[SUPPLIED MATERIAL]

(* ===== verification/Fill.v ===== *)
(** Filling a block with transactions: [commitTransaction],
    [commitTransactions], [fillTransactions], [signalToErr] and [totalFees] of
    [src/go-ethereum/miner/worker.go].

    The order comes from [TxOrder.v], the execution from
    [StateTransition.v].  The interrupt flag is set by other goroutines: it is
    a function from the number of the load to the signal it reads.  The loop
    of [commitTransactions] is given one step more than there are transactions
    in the set, which is enough since every turn removes one. *)

From S2P Require Import Prelude RLP RLPDecode Types HeaderRLP Receipts Config Fees Transactions Signing Heap TxOrder Assemble StateTransition ApplySim.

(** ** Interrupts *)

Inductive fillError := errBlockInterruptedByNewHead | errBlockInterruptedByRecommit | errBlockInterruptedByTimeout.

Definition commitInterruptNone : Z := 0.
Definition commitInterruptNewHead : Z := 1.
Definition commitInterruptResubmit : Z := 2.
Definition commitInterruptTimeout : Z := 3.

Definition signalToErr {A} (signal : Z) : outcome fillError A :=
  if signal =? commitInterruptNewHead then Err errBlockInterruptedByNewHead
  else if signal =? commitInterruptResubmit then Err errBlockInterruptedByRecommit
  else if signal =? commitInterruptTimeout then Err errBlockInterruptedByTimeout
  else Panic.

(** ** Committing transactions *)

Definition set_GasUsed (v : Z) (h : Header) : Header :=
  let '(mkHeader a b c d e f g i j k _ l m n o p q r) := h in mkHeader a b c d e f g i j k v l m n o p q r.

Section Fill.
Context {DB : Type} `{SDB : !StateDB DB} `{VM : !EVM DB}.
Context (keccak : bytes → Z) (Ecrecover : bytes → bytes → outcome signError bytes).
Context (EmptyCodeHash : Z) {E : Type} (chain : ChainContext E).
Context (chainConfig : ChainConfig) (noBaseFee : bool).

Abbreviation Env := (environment Transaction DB Signer).

Definition set_exec (db : DB) (gp : Z) (gasUsed : Z) (env : Env) : Env :=
  mkEnv (env_signer env) db (ancestors env) (family env) (tcount env) (Some gp) (env_coinbase env)
    (set_GasUsed gasUsed (env_header env)) (env_txs env) (env_receipts env) (env_uncles env).
Definition add_tx (tx : Transaction) (r : Receipt) (env : Env) : Env :=
  mkEnv (env_signer env) (env_state env) (ancestors env) (family env) (tcount env) (gasPool env) (env_coinbase env)
    (env_header env) (env_txs env ++ [tx]) (env_receipts env ++ [r]) (env_uncles env).
Definition set_state (db : DB) (env : Env) : Env :=
  mkEnv (env_signer env) db (ancestors env) (family env) (tcount env) (gasPool env) (env_coinbase env)
    (env_header env) (env_txs env) (env_receipts env) (env_uncles env).
Definition set_gasPool (gp : Z) (env : Env) : Env :=
  mkEnv (env_signer env) (env_state env) (ancestors env) (family env) (tcount env) (Some gp) (env_coinbase env)
    (env_header env) (env_txs env) (env_receipts env) (env_uncles env).
Definition incr_tcount (env : Env) : Env :=
  mkEnv (env_signer env) (env_state env) (ancestors env) (family env) (tcount env + 1) (gasPool env) (env_coinbase env)
    (env_header env) (env_txs env) (env_receipts env) (env_uncles env).

(** On an error the state and the gas pool are reverted. *)
Definition commitTransaction (env : Env) (tx : Transaction) : outcome coreError (list Log) * Env :=
  match gasPool env with
  | None => (Panic, env)
  | Some gp =>
      let '(snap, db) := Snapshot (env_state env) in
      match ApplyTransaction keccak Ecrecover EmptyCodeHash chain chainConfig (Some (env_coinbase env)) (env_header env)
              (inner tx) noBaseFee (mkApply gp (GasUsed (env_header env)) db) with
      | (Ok receipt, s) => (Ok (r_Logs receipt), add_tx tx receipt (set_exec (a_db s) (a_gp s) (a_usedGas s) env))
      | (Err e, s) => (Err e, set_exec (RevertToSnapshot snap (a_db s)) gp (a_usedGas s) env)
      | (Panic, s) => (Panic, set_exec (a_db s) (a_gp s) (a_usedGas s) env)
      end
  end.

(** [Sender] for the ordering, the zero address on an error. *)
Definition tx_sender (signer : Signer) (tx : Transaction) : Z := from_ok 0 (Signer_Sender keccak Ecrecover signer (inner tx)).

(** The loop; [i] counts the loads of the interrupt flag.  [None] is the end
    of the fuel. *)
Fixpoint commit_loop (fuel : nat) (interrupt : option (nat → Z)) (i : nat) (env : Env) (txs : TransactionsByPriceAndNonce)
    (coalescedLogs : list Log) : option (outcome fillError (list Log) * Env) :=
  match fuel with
  | O => None
  | S fuel =>
      let shift := TxOrder.Shift (tx_sender (env_signer env)) (BaseFee (env_header env)) in
      let signal := match interrupt with Some f => f i | None => commitInterruptNone end in
      if negb (signal =? commitInterruptNone) then Some (signalToErr signal, env) else
      match gasPool env with
      | None => Some (Panic, env)
      | Some gp =>
      if gp <? TxGas then Some (Ok coalescedLogs, env) else
      match Peek txs with
      | None => Some (Ok coalescedLogs, env)
      | Some tx =>
          if Protected tx && negb (IsEIP155 chainConfig (Number (env_header env))) then
            match TxOrder.Pop txs with
            | Ok txs => commit_loop fuel interrupt (S i) env txs coalescedLogs
            | _ => Some (Panic, env)
            end
          else
            let env := set_state (SetTxContext (tx_Hash keccak (inner tx)) (tcount env) (env_state env)) env in
            match commitTransaction env tx with
            | (Ok logs, env) =>
                match shift txs with
                | Ok txs => commit_loop fuel interrupt (S i) (incr_tcount env) txs (coalescedLogs ++ logs)
                | _ => Some (Panic, env)
                end
            | (Err ErrNonceTooLow, env) =>
                match shift txs with
                | Ok txs => commit_loop fuel interrupt (S i) env txs coalescedLogs
                | _ => Some (Panic, env)
                end
            | (Err _, env) =>
                match TxOrder.Pop txs with
                | Ok txs => commit_loop fuel interrupt (S i) env txs coalescedLogs
                | _ => Some (Panic, env)
                end
            | (Panic, env) => Some (Panic, env)
            end
      end
      end
  end.

(** The number of transactions left in a set. *)
Definition set_size (txs : TransactionsByPriceAndNonce) : nat := length (t_heads txs) + total (t_txs txs).

(** The logs, for the pending-logs event. *)
Definition commitTransactions (interrupt : option (nat → Z)) (env : Env) (txs : TransactionsByPriceAndNonce)
    : outcome fillError (list Log) * Env :=
  match (match gasPool env with
         | None => AddGas 0 (GasLimit (env_header env))
         | Some gp => Ok gp
         end) with
  | Ok gp => default (Panic, env) (commit_loop (S (set_size txs)) interrupt 0 (set_gasPool gp env) txs [])
  | _ => (Panic, env)
  end.

(** ** fillTransactions *)

(** The split into local and remote transactions. *)
Definition split_step (s : gmap Z (list Transaction) * gmap Z (list Transaction)) (account : Z)
    : gmap Z (list Transaction) * gmap Z (list Transaction) :=
  match s.2 !! account with
  | Some (tx :: txs) => (<[account := tx :: txs]> s.1, delete account s.2)
  | _ => s
  end.
Definition split_locals (locals : list Z) (pending : gmap Z (list Transaction)) : gmap Z (list Transaction) * gmap Z (list Transaction) :=
  foldl split_step (∅, pending) locals.

(** One of the two rounds; [range] is the order in which the map is ranged
    over. *)
Definition fill_round (interrupt : option (nat → Z)) (range : gmap Z (list Transaction) → list (Z * list Transaction))
    (txs : gmap Z (list Transaction)) (env : Env) : outcome fillError unit * Env :=
  if (base.size txs =? 0)%nat then (Ok tt, env) else
  match NewTransactionsByPriceAndNonce (tx_sender (env_signer env)) (BaseFee (env_header env)) txs (range txs) with
  | Ok t => let '(r, env) := commitTransactions interrupt env t in (_ ← r; Ok tt, env)
  | _ => (Panic, env)
  end.

Definition fillTransactions (interrupt1 interrupt2 : option (nat → Z)) (range : gmap Z (list Transaction) → list (Z * list Transaction))
    (pending : gmap Z (list Transaction)) (locals : list Z) (env : Env) : outcome fillError unit * Env :=
  let '(localTxs, remoteTxs) := split_locals locals pending in
  match fill_round interrupt1 range localTxs env with
  | (Ok _, env) => fill_round interrupt2 range remoteTxs env
  | (Err e, env) => (Err e, env)
  | (Panic, env) => (Panic, env)
  end.
End Fill.

(** [totalFees]: the tips of a block. *)
Fixpoint totalFees (baseFee : option Z) (txs : list TxData) (receipts : list Receipt) : outcome fillError Z :=
  match txs, receipts with
  | [], _ => Ok 0
  | tx :: txs', r :: receipts' => rest ← totalFees baseFee txs' receipts'; Ok (r_GasUsed r * (EffectiveGasTip tx baseFee).1 + rest)
  | _ :: _, [] => Panic
  end.

(** ** Lemmas *)

(** The fields of a header that execution reads. *)
Record same_ctx (h h' : Header) : Prop := {
  sc_number : Number h = Number h';
  sc_time : Time h = Time h';
  sc_fee : BaseFee h = BaseFee h';
  sc_difficulty : Difficulty h = Difficulty h';
  sc_limit : GasLimit h = GasLimit h';
  sc_mix : MixDigest h = MixDigest h';
  sc_parent : ParentHash h = ParentHash h'
}.
#[export] Instance same_ctx_equiv : Equivalence same_ctx.
Proof.
  split; [done|by intros h h' []|]. intros x y z [] []. split; congruence.
Qed.
Lemma set_GasUsed_ctx v h : same_ctx (set_GasUsed v h) h.
Proof. by destruct h. Qed.
Lemma set_GasUsed_eq v h : GasUsed (set_GasUsed v h) = v.
Proof. by destruct h. Qed.

Lemma total_gas_app rs r : total_gas (rs ++ [r]) = total_gas rs + r_GasUsed r.
Proof.
  induction rs as [|x rs IH]; [cbn; lia|]. change (r_GasUsed x + total_gas (rs ++ [r]) = r_GasUsed x + total_gas rs + r_GasUsed r). lia.
Qed.
Lemma cumulative_app n rs r : cumulative n rs → 0 ≤ r_GasUsed r → r_CumulativeGasUsed r = n + total_gas rs + r_GasUsed r →
  cumulative n (rs ++ [r]).
Proof.
  revert n. induction rs as [|x rs IH]; intros n; cbn [app cumulative total_gas foldr]; [|fold (total_gas rs)].
  - intros _ H1 H2. split_and!; [done|lia|done].
  - intros (H1 & H2 & H3) H4 H5. split_and!; [done|done|]. apply IH; [done|done|lia].
Qed.

Section FillLemmas.
Context {DB : Type} `{SDB : !StateDB DB} `{VM : !EVM DB} `{SL : !StateDBLaws DB} `{VL : !EVMLaws DB}.
Context (keccak : bytes → Z) (Ecrecover : bytes → bytes → outcome signError bytes).
Context (EmptyCodeHash : Z) {E : Type} (chain : ChainContext E).
Context (chainConfig : ChainConfig).
Context (Hrecover : ∀ h sig, Ecrecover h sig ≠ Panic).

#[local] Abbreviation Env := (environment Transaction DB Signer).

(** The gas and the receipts of a block under construction. *)
Record env_ok (env : Env) : Prop := {
  eo_header : header_ok chainConfig (env_header env);
  eo_limit : is_u64 (GasLimit (env_header env));
  eo_gas : match gasPool env with
           | None => GasUsed (env_header env) = 0
           | Some gp => 0 ≤ gp ∧ gp + GasUsed (env_header env) = GasLimit (env_header env)
           end;
  eo_used : GasUsed (env_header env) = total_gas (env_receipts env);
  eo_cumulative : cumulative 0 (env_receipts env);
  eo_hashes : map r_TxHash (env_receipts env) = map (fun tx => tx_Hash keccak (inner tx)) (env_txs env);
  eo_count : tcount env = zlen (env_txs env);
  eo_state : good (env_state env)
}.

[/SUPPLIED MATERIAL]

[EXERCISE INSTRUCTIONS]
Search the listing above for the lines with "Definition set_size (txs" and "(pending : gmap Z (list Transaction)) (locals", then output those lines and all lines between them exactly.

[TASK RESPONSE]
Definition set_size (txs : TransactionsByPriceAndNonce) : nat := length (t_heads txs) + total (t_txs txs).

(** The logs, for the pending-logs event. *)
Definition commitTransactions (interrupt : option (nat → Z)) (env : Env) (txs : TransactionsByPriceAndNonce)
    : outcome fillError (list Log) * Env :=
  match (match gasPool env with
         | None => AddGas 0 (GasLimit (env_header env))
         | Some gp => Ok gp
         end) with
  | Ok gp => default (Panic, env) (commit_loop (S (set_size txs)) interrupt 0 (set_gasPool gp env) txs [])
  | _ => (Panic, env)
  end.

(** ** fillTransactions *)

(** The split into local and remote transactions. *)
Definition split_step (s : gmap Z (list Transaction) * gmap Z (list Transaction)) (account : Z)
    : gmap Z (list Transaction) * gmap Z (list Transaction) :=
  match s.2 !! account with
  | Some (tx :: txs) => (<[account := tx :: txs]> s.1, delete account s.2)
  | _ => s
  end.
Definition split_locals (locals : list Z) (pending : gmap Z (list Transaction)) : gmap Z (list Transaction) * gmap Z (list Transaction) :=
  foldl split_step (∅, pending) locals.

(** One of the two rounds; [range] is the order in which the map is ranged
    over. *)
Definition fill_round (interrupt : option (nat → Z)) (range : gmap Z (list Transaction) → list (Z * list Transaction))
    (txs : gmap Z (list Transaction)) (env : Env) : outcome fillError unit * Env :=
  if (base.size txs =? 0)%nat then (Ok tt, env) else
  match NewTransactionsByPriceAndNonce (tx_sender (env_signer env)) (BaseFee (env_header env)) txs (range txs) with
  | Ok t => let '(r, env) := commitTransactions interrupt env t in (_ ← r; Ok tt, env)
  | _ => (Panic, env)
  end.

Definition fillTransactions (interrupt1 interrupt2 : option (nat → Z)) (range : gmap Z (list Transaction) → list (Z * list Transaction))
    (pending : gmap Z (list Transaction)) (locals : list Z) (env : Env) : outcome fillError unit * Env :=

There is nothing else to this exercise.